As a student, I read John Bale's King Johan (King John), considered to be important as the first English history play, albeit with an improbable premise: that Bad King John was a proto-protestant and hero of the struggle against the Whore of Babylon. Bale, a Carmelite friar turned married protestant priest had all of the classic zeal of the convert, which he exercised energetically when translated by King Edward VI to the see of Ossory, based at Kilkenny. The DIB doesn't mention King Johan (which it should) but it does touch on his autobiographical The vocacyon of Iohan Bale to the bishoprick of Ossorie in Irelande his persecucions in ye same, &; finall delyueraunce (1553), which is unsparing of the local religious scene when he reached Kilkenny:
In beholding the face and order of that city, I saw many abominable idolatries maintained by the priests for their worldly interests. The communion of the supper of the Lord was there altogether used like a popish mass with the old apish toys of antichrist, in bowings and beckonings, kneelings and knockings ...Unsurprisingly, Bale didn't have a great time in Ireland, although it provoked much lively writing of this sort. When the news came that Edward VI has died, to be replaced by the Catholic Queen Mary, Bale describes how the priests of Kilkenny went on a pub crawl round the town, drinking "Rob Davie and Aqua Vitae" (I don't know what Rob Davie is) and toasting Bale's imminent departure.

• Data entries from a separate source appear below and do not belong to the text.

Lemma in_eq_student_id (uid : string) (a : Row.t) (r : Room.t) :
  In (a, r) (Query.eq_student_id uid (Query.from_room_allocations st)) <->
  In a (room_allocations st) /\ Row.student_id a = uid /\
  find (fun r => String.eqb (Room.id r) (Row.room_id a)) (rooms st) = Some r.
Proof.
  unfold Query.eq_student_id. rewrite filter_In, in_from_room_allocations.
  simpl. rewrite String.eqb_eq. tauto.
Qed.

End QueryFacts.

Lemma in_insert_desc x z rows :
  In z (Query.insert_desc x rows) <-> z = x \/ In z rows.
Proof.
  induction rows as [|y rest IH]; simpl.
  - intuition congruence.
  - destruct (Row.start_date (fst y) <? Row.start_date (fst x)); simpl.
    + intuition congruence.
    + rewrite IH. intuition congruence.
Qed.

Lemma in_order_start_date_desc z rows :
  In z (Query.order_start_date_desc rows) <-> In z rows.
Proof.
  induction rows as [|x rest IH]; simpl; [tauto|].
  rewrite in_insert_desc, IH. intuition congruence.
Qed.

Lemma head_latest_insert_desc x rows :
  head_latest rows -> head_latest (Query.insert_desc x rows).
Proof.
  destruct rows as [|y rest]; simpl.
  - intros _ z [<-|[]]. lia.
  - intros Hy.
    destruct (Row.start_date (fst y) <? Row.start_date (fst x)) eqn:E.
    + apply Z.ltb_lt in E. intros z [<-|Hz]; [lia|].
      specialize (Hy z Hz). lia.
    + apply Z.ltb_ge in E. intros z [<-|Hz]; [lia|].
      apply in_insert_desc in Hz. destruct Hz as [->|Hz]; [assumption|].
      apply Hy. now right.
Qed.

My mother loved opera and thanks to her I love it too. At home, we had an edition of Kobbé's Complete Opera Book edited by the impresario the Earl of Harewood, apparently a cousin of Queen Elizabeth II. It really annoyed me that the section on 19th-century "English" opera included the Dubliner Michael William Balfe and the Wexford man William Vincent Wallace. (We'll give them Arthur "Gilbert and" Sullivan, since he was only the son of an Irishman. Julius Benedict, composer of the hit opera Lily of Killarney, based on Dion Boucicault's play The Colleen Bawn, was from Stuttgart but also co-opted by Kobbé/Harewood into the "English" section.) Balfe was a huge figure in his day, a very successful violinist and singer who went on to compose a string of big operas. The biggest of them all was The Bohemian Girl, from which the came the hit I Dreamt That I Dwelt in Marble Halls. He also set the Tennyson lines Come Into the Garden, Maud for voice and piano - another key Victorian musical work. I've been nitpicking about odd omissions in DIB lives, but it's really inexplicable that the long Balfe life mentions neither song, although The Bohemian Girl is given its due.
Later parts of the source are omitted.